The 17 year-old, who arrived in Germany a year ago as an unaccompanied refugee, injured four
people, two critically, in the attack on Monday evening.
He was shot dead by police as he fled.
The self-styled Islamic State group (IS) has released a video purporting to show him making
threats.
In it, a young man brandishing a knife says he is an "IS soldier" preparing for a suicide mission.
German officials say they later found a hand-painted IS flag in his room.

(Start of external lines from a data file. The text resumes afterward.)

(** No handler of the clip touches an asset that has left the registry. *)
Lemma call_detached (h : handler) (arg : Z) (w w' : world) :
  call h arg w = Some w' -> detached w' = detached w.
Proof.
  destruct h; cbn.
  - unfold _onSpriteAssetAdded.
    destruct (assets w !! arg) as [a|]; [|discriminate].
    destruct (bool_decide _).
    + intros H. now apply bindSpriteAsset_detached in H.
    + now intros [= <-].
  - apply onSpriteAssetLoad_detached.
  - apply onSpriteAssetLoad_detached.
  - unfold _onSpriteAssetRemove. now intros [= <-].
  - unfold _onTextureAtlasLoad.
    destruct (_spriteAsset (this (st w))) as [z|]; [|discriminate].
    destruct (assets w !! z); [|discriminate].
    apply onSpriteAssetLoad_detached.
Qed.

Lemma call_all_detached (arg : Z) (ls : list listener) :
  forall w w', call_all ls arg w = Some w' -> detached w' = detached w.
Proof.
  induction ls as [|l ls IH]; intros w w' H; cbn in H.
  - now injection H as <-.
  - destruct (call (l_handler l) arg w) as [w1|] eqn:E; [|discriminate].
    rewrite (IH w1 w' H). now apply call_detached in E.
Qed.

Lemma call_all_consistent (arg : Z) (ls : list listener) :
  forall w w',
    consistent w ->
    (Exists (fun l => l_handler l = h_onSpriteAssetAdded) ls ->
     arg <> 0%Z /\ keyed arg w) ->
    call_all ls arg w = Some w' ->
    consistent w'.
Proof.
  induction ls as [|l ls IH]; intros w w' Hc Hadd H; cbn in H.
  - now injection H as <-.
  - destruct (call (l_handler l) arg w) as [w1|] eqn:E; [|discriminate].
    destruct (call_consistent (l_handler l) arg w w1 Hc) as (Hc1 & Hk1);
      [|exact E|].
    { intros Hl. apply Hadd. now left. }
    apply (IH w1 w' Hc1); [|exact H].
    intros Hex. destruct Hadd as (Hne & Hk); [now right|]. auto.
Qed.

Lemma spend_keeps (P : listener -> Prop) n ls :
  Forall P ls -> Forall P (spend n ls).
Proof.
  unfold spend. induction 1 as [|l ls Hl _ IH]; cbn; [constructor|].
  destruct (negb _); [constructor|]; assumption.
Qed.

Lemma spend_nonempty n ls : spend n ls <> [] -> ls <> [].
Proof. now destruct ls. Qed.

(** Changing an asset without adding a listener to it keeps the listeners
    consistent. *)
Lemma on_asset_consistent (i : Z) (g : asset -> asset) (w : world) :
  (forall a, Forall asset_listener (listeners a) ->
             Forall asset_listener (listeners (g a))) ->
  (forall a, listeners (g a) <> [] -> listeners a <> []) ->
  consistent w -> consistent (on_asset i g w).
Proof.
  intros Hg1 Hg2 (Hc & Hr). split; [|exact Hr].
  intros k b. cbn. destruct (decide (k = i)) as [->|Hne].
  - rewrite lookup_alter_eq.
    destruct (assets w !! i) as [a|] eqn:Ha; cbn; [|discriminate].
    intros [= <-]. destruct (Hc i a Ha) as (H1 & H2). auto.
  - rewrite lookup_alter_ne by congruence. apply Hc.
Qed.

(** The listeners of an asset object, in the registry or not, are those
    [_bindSpriteAsset] makes. *)
Lemma asset_object_listeners (i : Z) (w : world) (a : asset) :
  consistent w -> tidy w -> asset_object i w = Some a ->
  Forall asset_listener (listeners a).
Proof.
  intros (Hc & _) Ht. unfold asset_object.
  destruct (assets w !! i) as [b|] eqn:Hb.
  - intros [= <-]. now destruct (Hc i b Hb).
  - apply Ht.
Qed.

Lemma on_asset_tidy (i : Z) (g : asset -> asset) (w : world) :
  (forall a, Forall asset_listener (listeners a) ->
             Forall asset_listener (listeners (g a))) ->
  tidy w -> tidy (on_asset i g w).
Proof.
  intros Hg Ht k b. cbn.
  destruct (assets w !! i); [apply Ht|].
  destruct (decide (k = i)) as [->|Hne].
  - rewrite lookup_alter_eq.
    destruct (detached w !! i) as [a|] eqn:Ha; cbn; [|discriminate].
    intros [= <-]. apply Hg. now apply (Ht i a).
  - rewrite lookup_alter_ne by congruence. apply Ht.
Qed.
(* ===== verification/Memory.v ===== *)
(** * Flat byte-addressed memory

    The memory the allocator runs on: a finite map from addresses to bytes.
    Multi-byte values are little-endian.  Headers and user data share these
    bytes, so two blocks that overlap alias exactly as they do in C.  The
    file gives the load-after-store algebra, with the fields that are read
    in parts out of stores that overlap them, the observational equality of
    memories ([mem_eq]) with its [Proper] instances, and [bytes], the
    memories whose cells hold values below 256, which every store keeps. *)

From Stdlib Require Import ZArith Lia.
From stdpp Require Import prelude gmap.
From S2P Require Import Prelude.

#[local] Open Scope Z_scope.

Notation mem := (gmap Z Z) (only parsing).

(** A byte that was never written reads as zero. *)
Definition load_byte (m : mem) (a : Z) : Z := default 0 (m !! a) mod 256.

Definition store_byte (m : mem) (a v : Z) : mem := <[a := v mod 256]> m.

(** [n] bytes at [a], least significant first. *)
Fixpoint load_le (n : nat) (m : mem) (a : Z) : Z :=
  match n with
  | O => 0
  | S n' => load_byte m a + 256 * load_le n' m (a + 1)
  end.

Fixpoint store_le (n : nat) (m : mem) (a v : Z) : mem :=
  match n with
  | O => m
  | S n' => store_le n' (store_byte m a v) (a + 1) (v / 256)
  end.

(** Every cell that was written holds a byte. *)
Definition bytes (m : mem) : Prop := map_Forall (fun _ v => 0 <= v < 256) m.

#[export] Instance bytes_dec m : Decision (bytes m).
Proof. unfold bytes. apply _. Defined.

(** Two memories that read the same everywhere. *)
Definition mem_eq (m1 m2 : mem) : Prop := forall a, load_byte m1 a = load_byte m2 a.

(** Two memories that read the same on [[lo, hi)]. *)
Definition agree (lo hi : Z) (m1 m2 : mem) : Prop :=
  forall a, lo <= a < hi -> load_byte m1 a = load_byte m2 a.

(** The half-open ranges [[a, a+n)] and [[b, b+k)] do not meet. *)
Definition disjoint (a n b k : Z) : Prop := a + n <= b \/ b + k <= a.

#[export] Instance disjoint_dec a n b k : Decision (disjoint a n b k).
Proof. unfold disjoint. apply _. Defined.

(** ** Bytes *)

Lemma load_byte_range m a : 0 <= load_byte m a < 256.
Proof. unfold load_byte. apply Z.mod_pos_bound. lia. Qed.

Lemma load_byte_empty a : load_byte ∅ a = 0.
Proof. unfold load_byte. by rewrite lookup_empty. Qed.

Lemma load_store_byte_eq m a v : load_byte (store_byte m a v) a = v mod 256.
Proof.
  unfold load_byte, store_byte. rewrite lookup_insert_eq. simpl.
  apply Z.mod_mod. lia.
Qed.

Lemma load_store_byte_ne m a b v :
  a <> b -> load_byte (store_byte m a v) b = load_byte m b.
Proof. intros H. unfold load_byte, store_byte. by rewrite lookup_insert_ne. Qed.

Lemma load_store_byte m a b v :
  load_byte (store_byte m a v) b = if decide (a = b) then v mod 256 else load_byte m b.
Proof.
  case_decide; [subst; apply load_store_byte_eq | by apply load_store_byte_ne].
Qed.

(** ** Words *)

Lemma load_le_range n m a : 0 <= load_le n m a < 256 ^ Z.of_nat n.
Proof.
  revert a. induction n as [|n IH]; intros a; [simpl; lia|].
  rewrite Nat2Z.inj_succ, Z.pow_succ_r by lia. cbn [load_le].
  pose proof (load_byte_range m a). specialize (IH (a + 1)). lia.
Qed.

Lemma load_le_8_size m a : is_size (load_le 8 m a).
Proof. apply (load_le_range 8). Qed.

(** A load only depends on the bytes it reads. *)
Lemma load_le_ext n m1 m2 a :
  agree a (a + Z.of_nat n) m1 m2 -> load_le n m1 a = load_le n m2 a.
Proof.
  revert a. induction n as [|n IH]; intros a H; [done|]. cbn [load_le].
  rewrite (H a), (IH (a + 1)); [done| |lia]. intros x Hx. apply H. lia.
Qed.

(** A store only changes the bytes it writes. *)
Lemma load_byte_store_le_out n m a v x :
  x < a \/ a + Z.of_nat n <= x -> load_byte (store_le n m a v) x = load_byte m x.
Proof.
  revert m a v. induction n as [|n IH]; intros m a v H; [done|]. cbn [store_le].
  rewrite IH, load_store_byte_ne; [done|lia..].
Qed.

Lemma store_le_agree n m a v lo hi :
  disjoint a (Z.of_nat n) lo (hi - lo) -> agree lo hi (store_le n m a v) m.
Proof. intros H x Hx. apply load_byte_store_le_out. unfold disjoint in H. lia. Qed.

Lemma store_byte_agree m a v lo hi :
  a < lo \/ hi <= a -> agree lo hi (store_byte m a v) m.
Proof. intros H x Hx. apply load_store_byte_ne. lia. Qed.

Lemma mod_split v k : 0 < k -> v mod (256 * k) = v mod 256 + 256 * ((v / 256) mod k).
Proof. intros H. apply Z.rem_mul_r; lia. Qed.

(** Reading back what was written gives the value truncated to [n] bytes. *)
Lemma load_store_le_same n m a v :
  load_le n (store_le n m a v) a = v mod 256 ^ Z.of_nat n.
Proof.
  revert m a v. induction n as [|n IH]; intros m a v.
  { simpl. by rewrite Z.mod_1_r. }
  rewrite Nat2Z.inj_succ, Z.pow_succ_r by lia. cbn [load_le store_le].
  rewrite IH, load_byte_store_le_out, load_store_byte_eq by lia.
  symmetry. apply mod_split. apply Z.pow_pos_nonneg; lia.
Qed.

Lemma load_store_le_disjoint k n m a v b :
  disjoint a (Z.of_nat n) b (Z.of_nat k) ->
  load_le k (store_le n m a v) b = load_le k m b.
Proof.
  intros H. apply load_le_ext. apply store_le_agree.
  unfold disjoint in *. lia.
Qed.

Lemma load_le_store_byte_out k m a v b :
  a < b \/ b + Z.of_nat k <= a -> load_le k (store_byte m a v) b = load_le k m b.
Proof. intros H. apply load_le_ext. by apply store_byte_agree. Qed.

(** The 64-bit instances the allocator uses. *)
Lemma load_store_64 m a v : load_le 8 (store_le 8 m a v) a = wrap v.
Proof. apply (load_store_le_same 8). Qed.

Lemma load_store_64_size m a v : is_size v -> load_le 8 (store_le 8 m a v) a = v.
Proof. intros H. rewrite load_store_64. by apply wrap_small. Qed.

(** The one-byte instance, for the [char] field. *)
Lemma load_store_8 m a v : load_le 1 (store_le 1 m a v) a = v mod 256.
Proof. apply (load_store_le_same 1). Qed.

(** ** Fields read in parts *)

(** A byte of a stored value. *)
Lemma load_byte_store_le_in n m a v x :
  a <= x < a + Z.of_nat n -> load_byte (store_le n m a v) x = (v / 256 ^ (x - a)) mod 256.
Proof.
  revert m a v. induction n as [|n IH]; intros m a v Hx; [lia|]. cbn [store_le].
  destruct (decide (x = a)) as [->|Hne].
  { rewrite load_byte_store_le_out, load_store_byte_eq, Z.sub_diag by lia. by rewrite Z.div_1_r. }
  rewrite IH, Z.div_div by lia. do 2 f_equal.
  rewrite <- Z.pow_succ_r by lia. f_equal. lia.
Qed.

(** Some of the bytes of a stored value, read back from inside it. *)
Lemma load_store_le_part j n m a v x :
  a <= x -> x + Z.of_nat j <= a + Z.of_nat n ->
  load_le j (store_le n m a v) x = (v / 256 ^ (x - a)) mod 256 ^ Z.of_nat j.
Proof.
  revert x. induction j as [|j IH]; intros x Hlo Hhi; [by rewrite Z.mod_1_r|].
  cbn [load_le]. rewrite IH, load_byte_store_le_in by lia.
  rewrite Nat2Z.inj_succ, Z.pow_succ_r, mod_split by lia. do 3 f_equal.
  replace (x + 1 - a) with (Z.succ (x - a)) by lia.
  rewrite Z.pow_succ_r, Z.mul_comm, <- Z.div_div by lia. done.
Qed.

(** A field is its first bytes followed by the others. *)
Lemma load_le_app n k m a :
  load_le (n + k) m a = load_le n m a + 256 ^ Z.of_nat n * load_le k m (a + Z.of_nat n).
Proof.
  revert a. induction n as [|n IH]; intros a.
  { cbn [load_le Nat.add]. rewrite Z.add_0_r. change (256 ^ Z.of_nat 0) with 1. lia. }
  cbn [load_le Nat.add]. rewrite IH, Nat2Z.inj_succ, Z.pow_succ_r by lia.
  replace (a + 1 + Z.of_nat n) with (a + Z.succ (Z.of_nat n)) by lia. lia.
Qed.

Lemma load_le_cut j n m a lo hi :
  0 <= j <= Z.of_nat n -> load_le (Z.to_nat j) m a = lo ->
  load_le (n - Z.to_nat j) m (a + j) = hi -> load_le n m a = lo + 256 ^ j * hi.
Proof.
  intros Hj <- <-. replace n with (Z.to_nat j + (n - Z.to_nat j))%nat at 1 by lia.
  rewrite load_le_app. by rewrite Z2Nat.id by lia.
Qed.

(** The upper bytes of a field are its value shifted down. *)
Lemma load_le_high j n m a :
  0 <= j <= Z.of_nat n -> load_le (n - Z.to_nat j) m (a + j) = load_le n m a / 256 ^ j.
Proof.
  intros Hj. rewrite (load_le_cut j n m a _ _ Hj eq_refl eq_refl).
  pose proof (load_le_range (Z.to_nat j) m a) as Hr. rewrite Z2Nat.id in Hr by lia.
  rewrite Z.add_comm, Z.mul_comm, Z.div_add, Z.div_small by lia. done.
Qed.

(** ** Observational equality *)

#[export] Instance mem_eq_equiv : Equivalence mem_eq.
Proof.
  split; [intros m a | intros m1 m2 H a | intros m1 m2 m3 H1 H2 a]; try done.
  by rewrite H1.
Qed.

#[export] Instance load_byte_proper : Proper (mem_eq ==> eq ==> eq) load_byte.
Proof. intros m1 m2 H a ? <-. apply H. Qed.

#[export] Instance store_byte_proper : Proper (mem_eq ==> eq ==> eq ==> mem_eq) store_byte.
Proof.
  intros m1 m2 H a ? <- v ? <- x. rewrite !load_store_byte.
  case_decide; [done|apply H].
Qed.

#[export] Instance load_le_proper n : Proper (mem_eq ==> eq ==> eq) (load_le n).
Proof. intros m1 m2 H a ? <-. apply load_le_ext. intros x _. apply H. Qed.

#[export] Instance store_le_proper n : Proper (mem_eq ==> eq ==> eq ==> mem_eq) (store_le n).
Proof.
  induction n as [|n IH]; intros m1 m2 H a ? <- v ? <-; [done|]. cbn [store_le].
  apply IH; [|done..]. by apply store_byte_proper.
Qed.

Lemma agree_mem_eq m1 m2 : mem_eq m1 m2 <-> forall lo hi, agree lo hi m1 m2.
Proof.
  split; [intros H lo hi a _; apply H|].
  intros H a. apply (H a (a + 1)). lia.
Qed.

Lemma agree_sym lo hi m1 m2 : agree lo hi m1 m2 -> agree lo hi m2 m1.
Proof. intros H a Ha. symmetry. by apply H. Qed.

Lemma agree_trans lo hi m1 m2 m3 :
  agree lo hi m1 m2 -> agree lo hi m2 m3 -> agree lo hi m1 m3.
Proof. intros H1 H2 a Ha. rewrite H1 by done. by apply H2. Qed.

Lemma agree_sub lo hi lo' hi' m1 m2 :
  lo <= lo' -> hi' <= hi -> agree lo hi m1 m2 -> agree lo' hi' m1 m2.
Proof. intros ? ? H a Ha. apply H. lia. Qed.

(** Writing back the byte that is there changes nothing observable. *)
Lemma store_byte_same m a : mem_eq (store_byte m a (load_byte m a)) m.
Proof.
  intros x. rewrite load_store_byte. case_decide as E; [|done]. subst.
  apply Z.mod_small, load_byte_range.
Qed.

(** Stores to disjoint ranges commute. *)
Lemma store_byte_comm m a b v w :
  a <> b -> store_byte (store_byte m a v) b w = store_byte (store_byte m b w) a v.
Proof. intros H. unfold store_byte. by apply insert_insert_ne. Qed.

(** ** Memories of bytes

    The stores write bytes: a memory built from the empty one holds
    nothing else, and a load returns the cell as it is. *)

Lemma bytes_empty : bytes ∅.
Proof. apply map_Forall_empty. Qed.

Lemma store_byte_bytes m a v : bytes m -> bytes (store_byte m a v).
Proof. intros Hm. apply map_Forall_insert_2; [|done]. by apply Z.mod_pos_bound. Qed.

Lemma store_le_bytes n m a v : bytes m -> bytes (store_le n m a v).
Proof.
  revert m a v. induction n as [|n IH]; intros m a v Hm; [done|].
  cbn. by apply IH, store_byte_bytes.
Qed.

Lemma load_byte_bytes m a : bytes m -> load_byte m a = default 0 (m !! a).
Proof.
  intros Hm. unfold load_byte. destruct (m !! a) as [v|] eqn:E; [|done].
  apply Z.mod_small. by apply (Hm a v).
Qed.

Axe attack dominates German media

How Afghan teenagers build a new life in Germany

Bavarian regional prosecutor Erik Ohlenschlager said the boy was a devout Muslim and wanted
to get revenge on "infidels" who had harmed his Muslim friends. He accepted that his own death
was a possibility.
Mr Ohlenschlager said the attack was "definitely politically motivated".
But Bavaria's Interior Minister Joachim Herrmann said there was no indication the teenager had
direct contact with IS.

Life-threatening
The teenager reportedly shouted the Islamic phrase "Allahu akbar" ("God is great") during the
attack.
A police official said on Tuesday that two of the five people injured were in a "life-threatening"
condition.
Inside the carriage, a 62-year-old man, his 58-year-old wife, their daughter, 27, and her
boyfriend, 27, were attacked, the South China Morning Post reports. They were from Hong
Kong. The 17-year-old son travelling with them was not hurt, it said.
A source told the paper the father and boyfriend had tried to protect the other members of the
group.
Another woman was injured outside the train as the man fled. Fourteen people were treated for
shock.

A news agency with links to IS said the boy had launched the attack "in answer to the calls to
target the countries of the coalition fighting Islamic State".
The axe attack comes days after a lorry ploughed into a crowd in Nice in France, killing 84
people. IS said one of its followers had carried out that attack.

'Slaughterhouse'
Mr Herrmann said those who had interacted with the young man in recent months described him
as calm and quiet and they could not understand his actions.
The teenager had gone to the mosque "on special occasions", he said, but no-one had noticed any
radical behaviour and there were no signs yet of a direct link to jihadist networks.
He had a placement in a bakery and was likely to secure paid employment soon.